Monitoring and alerting

Atlas uses AWS-native observability in both environment roots and layers New Relic dashboards on top of samples imported by the New Relic AWS pull integration. The current implementation emphasizes fast signal capture over deep customization, with one shared operator SNS topic plus an optional dedicated Slack SNS topic.

Signals by layer

Layer	Signal	Current implementation
ECS	task health, CPU, memory	CloudWatch ECS service metrics on the shared ECS cluster; Container Insights is enabled in the active staging and production values so running-task alarms can use `ECS/ContainerInsights`
RDS	storage pressure, CPU pressure, active session load, and connection visibility	CloudWatch metrics and dedicated alarms for the dashboard and Camunda databases
MSK	broker health, disk usage, CPU, memory, and replication	enhanced monitoring set through `msk_cloudwatch_enhanced_monitoring` plus broker alarms and the `msk_under_replicated` alarm
Logs	workload, connector, and network logs	CloudWatch log groups with environment-specific retention; VPC Flow Logs capture rejected traffic only in the committed roots
Dashboard	cross-service runtime view	CloudWatch dashboard per root with alarm, MSK, ECS, and RDS sections
Cost	monthly spend thresholds	AWS Budget notifications to `owner_email`
New Relic	account-level AWS service metrics and dashboards	pull integration for ALB, ECS, RDS, MSK, S3, and VPC; dashboards for non-events ECS services, RDS, MSK, events ingestion, and ClickHouse Cloud
ClickHouse Cloud	service metrics, query activity, capacity signals, and scrape health	ECS Prometheus agent scraping `api.clickhouse.cloud` with `filtered_metrics=false` and remote-writing to New Relic when enabled in a root

Provisioned alarms

Alarm	What it means
`<service-name>-high-cpu`	an ECS service stays above the configured `CPUUtilization` threshold
`<service-name>-high-memory`	an ECS service stays above the configured `MemoryUtilization` threshold
`<service-name>-running-tasks-below-desired`	an ECS service is running below the desired count committed in Terraform
`<service-name>-unhealthy-targets`	an ALB-backed ECS service has unhealthy targets in its target group
`<db-instance-identifier>-high-cpu`	the dashboard or Camunda RDS instance stays above `80%` CPU for `5` minutes
`<db-instance-identifier>-high-db-load`	the dashboard or Camunda RDS instance stays above `4` average active sessions (`DBLoad`) for `5` minutes
`<db-instance-identifier>-low-free-storage`	the dashboard or Camunda RDS instance drops below the configured `FreeStorageSpace` threshold
`msk_under_replicated`	the Kafka cluster has under-replicated partitions
`<prefix>-msk-broker-<id>-disk-usage-critical`	a broker is above the critical threshold for native `KafkaDataLogsDiskUsed`
`<prefix>-msk-broker-<id>-high-cpu-user`	a broker is above the configured native `CpuUser` threshold
`<prefix>-msk-broker-<id>-low-memory-available`	a broker is below the configured estimated available-memory threshold, calculated from native `MemoryFree + MemoryCached + MemoryBuffered`
`<prefix>-msk-broker-<id>-swap-used`	a broker reports native `SwapUsed` greater than or equal to the configured threshold; the default alerts on any swap usage

All alarms publish to the shared operator SNS topic named from the root prefix and subscribe the operator email configured in owner_email.

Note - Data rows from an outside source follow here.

(* ====================================================================== *)
(** ** The track matcher *)
(* ====================================================================== *)

Lemma answers_firstTrack (reply : Res (option SearchResults)) (m : MusicTrack.t) :
  answers reply m -> exists results, reply = Ok results /\ firstTrack results = Some m.
Proof. intros [l ->]. eauto. Qed.

Lemma silent_firstTrack (reply : Res (option SearchResults)) :
  silent reply ->
  match reply with
  | Ok results => firstTrack results = None
  | Throw => True
  end.
Proof.
  intros H. destruct reply as [[[[[|m l]|]]|]|]; try reflexivity; try exact I.
  exfalso. apply (H m). now exists l.
Qed.



(** The matcher never raises, and all it does to the world is search. *)
Lemma matchTrack_run (w : World) (track : ImportedTrack) (h : History) :
  exists r evs,
    matchTrack w track h = (Ok r, h ++ evs) /\
    Forall (fun e => isSearch e = true) evs.
Proof.
  unfold matchTrack. unfoldM.
  repeat branch; rewrite <- ?app_assoc;
    do 2 eexists; (split; [reflexivity | now repeat constructor]).
Qed.

(* ====================================================================== *)
(** ** The matching loop *)
(* ====================================================================== *)

Lemma matchingCurrents_app (a b : list Event) :
  matchingCurrents (a ++ b) = matchingCurrents a ++ matchingCurrents b.
Proof. apply flat_map_app. Qed.

Lemma matchingCurrents_search (evs : list Event) :
  Forall (fun e => isSearch e = true) evs -> matchingCurrents evs = [].
Proof.
  induction 1 as [|e evs He _ IH]; [reflexivity|].
  destruct e; try discriminate; exact IH.
Qed.

Lemma matchingCurrents_fetch (evs : list Event) :
  Forall (fun e => isFetch e = true) evs -> matchingCurrents evs = [].
Proof.
  induction 1 as [|e evs He _ IH]; [reflexivity|].
  destruct e; try discriminate; exact IH.
Qed.

Lemma search_isMatching (evs : list Event) :
  Forall (fun e => isSearch e = true) evs ->
  Forall (fun e => isMatching e = true) evs.
Proof.
  apply Forall_impl. intros e He. destruct e; try discriminate; reflexivity.
Qed.

(** One run of the loop over [rest], entered with index [i]: it returns, it
    sorts every track of [rest] into one of the two lists, and it reports
    the indices [i + 1], [i + 2], ... once each, in this order. *)
Lemma matchLoop_run (w : World) (onProgress : bool) (len : Z)
    (rest : list ImportedTrack) :
  forall i matched0 unmatched0 h,
  exists matched unmatched evs,
    matchLoop w onProgress len i rest matched0 unmatched0 h
    = (Ok (matched0 ++ matched, unmatched0 ++ unmatched), h ++ evs) /\
    List.length matched + List.length unmatched = List.length rest /\
    (matched = [] -> unmatched = rest) /\
    matchingCurrents evs
    = (if onProgress then countFrom i (List.length rest) else []) /\
    Forall (fun e => isMatching e = true) evs /\
    ((forall track h0, In track rest -> fst (matchTrack w track h0) = Ok None) ->
     matched = []).
Proof.
  induction rest as [|track rest IH]; intros i matched0 unmatched0 h.
  - exists [], [], []. simpl. unfold ret. rewrite !app_nil_r.
    repeat split; auto. now destruct onProgress.
  - cbn [matchLoop]. unfold bind at 1 2.
    set (p := {| Progress.stage := Progress.matching;
                 Progress.current := (i + 1)%Z;
                 Progress.total := len;
                 Progress.message :=
                   ("Matching: " ++ JS.toString (title track))%string |}).
    set (pre := if onProgress then [EvProgress p] else []).
    assert (Hreport : report onProgress p h = (Ok tt, h ++ pre)).
    { unfold report, call, ret, pre.
      destruct onProgress; [reflexivity | now rewrite app_nil_r]. }
    rewrite Hreport.
    destruct (matchTrack_run w track (h ++ pre)) as (r & evs1 & Hrun & Hs).
    rewrite Hrun.
    set (pause := if (i <? len - 1)%Z then [EvSleep 200] else []).
    assert (Hpause : forall h0,
              (if (i <? len - 1)%Z then sleep 200 else ret tt) h0
              = (Ok tt, h0 ++ pause)).
    { intros h0. unfold pause, sleep, call, ret.
      destruct (i <? len - 1)%Z; [reflexivity | now rewrite app_nil_r]. }
    assert (Hcur : matchingCurrents (pre ++ evs1 ++ pause)
                   = if onProgress then [(i + 1)%Z] else []).
    { rewrite !matchingCurrents_app, (matchingCurrents_search evs1 Hs).
      unfold pre, pause.
      destruct onProgress; destruct (i <? len - 1)%Z; reflexivity. }
    assert (Hev : Forall (fun e => isMatching e = true) (pre ++ evs1 ++ pause)).
    { apply Forall_app; split; [|apply Forall_app; split].
      - unfold pre. destruct onProgress; now repeat constructor.
      - now apply search_isMatching.
      - unfold pause. destruct (i <? len - 1)%Z; now repeat constructor. }
    destruct r as [m|]; unfold bind; rewrite Hpause.
    + destruct (IH (i + 1)%Z (matched0 ++ [m]) unmatched0
                  (((h ++ pre) ++ evs1) ++ pause))
        as (matched & unmatched & evs & -> & Hlen & _ & Hc & Hm & _).
      exists (m :: matched), unmatched, ((pre ++ evs1 ++ pause) ++ evs).
      rewrite <- !app_assoc. cbn [app].
      repeat split.
      * simpl. lia.
      * discriminate.
      * rewrite !app_assoc, matchingCurrents_app, <- !app_assoc, Hcur, Hc.
        now destruct onProgress.
      * rewrite !app_assoc. apply Forall_app. split; [|exact Hm].
        now rewrite <- !app_assoc.
      * intros Hnone. specialize (Hnone track (h ++ pre) (or_introl eq_refl)).
        rewrite Hrun in Hnone. discriminate.
    + destruct (IH (i + 1)%Z matched0 (unmatched0 ++ [track])
                  (((h ++ pre) ++ evs1) ++ pause))
        as (matched & unmatched & evs & -> & Hlen & Hall & Hc & Hm & Hno).
      exists matched, (track :: unmatched), ((pre ++ evs1 ++ pause) ++ evs).
      rewrite <- !app_assoc. cbn [app].
      repeat split.
      * simpl. lia.
      * intros E. now rewrite (Hall E).
      * rewrite !app_assoc, matchingCurrents_app, <- !app_assoc, Hcur, Hc.
        now destruct onProgress.
      * rewrite !app_assoc. apply Forall_app. split; [|exact Hm].
        now rewrite <- !app_assoc.
      * intros Hnone. apply Hno. intros t h0 Ht. apply Hnone. now right.
Qed.

(* ====================================================================== *)
(** ** The import *)
(* ====================================================================== *)

Lemma ImportPlatform_eq_dec (p q : ImportPlatform) : {p = q} + {p <> q}.
Proof. decide equality. Defined.

Lemma matching_not_save (evs : list Event) :
  Forall (fun e => isMatching e = true) evs ->
  Forall (fun e => isSave e = false) evs.
Proof.
  apply Forall_impl. intros e He.
  destruct e as [| | |p| | |]; try discriminate; try reflexivity.
  simpl in *. destruct (Progress.stage p); try discriminate; reflexivity.
Qed.

Lemma fetch_not_save (evs : list Event) :
  Forall (fun e => isFetch e = true) evs ->
  Forall (fun e => isSave e = false) evs.
Proof.
  apply Forall_impl. intros e He. destruct e; try discriminate; reflexivity.
Qed.

Lemma report_run (onProgress : bool) (p : Progress.ImportProgress) (h : History) :
  report onProgress p h
  = (Ok tt, h ++ (if onProgress then [EvProgress p] else [])).
Proof.
  unfold report, call, ret.
  destruct onProgress; [reflexivity | now rewrite app_nil_r].
Qed.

The environment-operations module still contains alarm_investigation test wiring that was used to validate the AWS DevOps Agent generic webhook shape from SNS alarm notifications. Do not treat that path as implemented operational alerting. The supported alert delivery paths are the shared operator SNS topic with email subscription and, when enabled, the dedicated Slack SNS topic plus Slack notifier Lambda.

When monitoring_slack_notifications_enabled = true, the roots also create a dedicated poc_alerts_slack SNS topic and a separate Slack notifier Lambda. That path is isolated from environment-operations and forwards CloudWatch alarm notifications to the configured Slack incoming webhook using a readable Slack layout with state, region, resource, description, metric summary, and a direct CloudWatch link.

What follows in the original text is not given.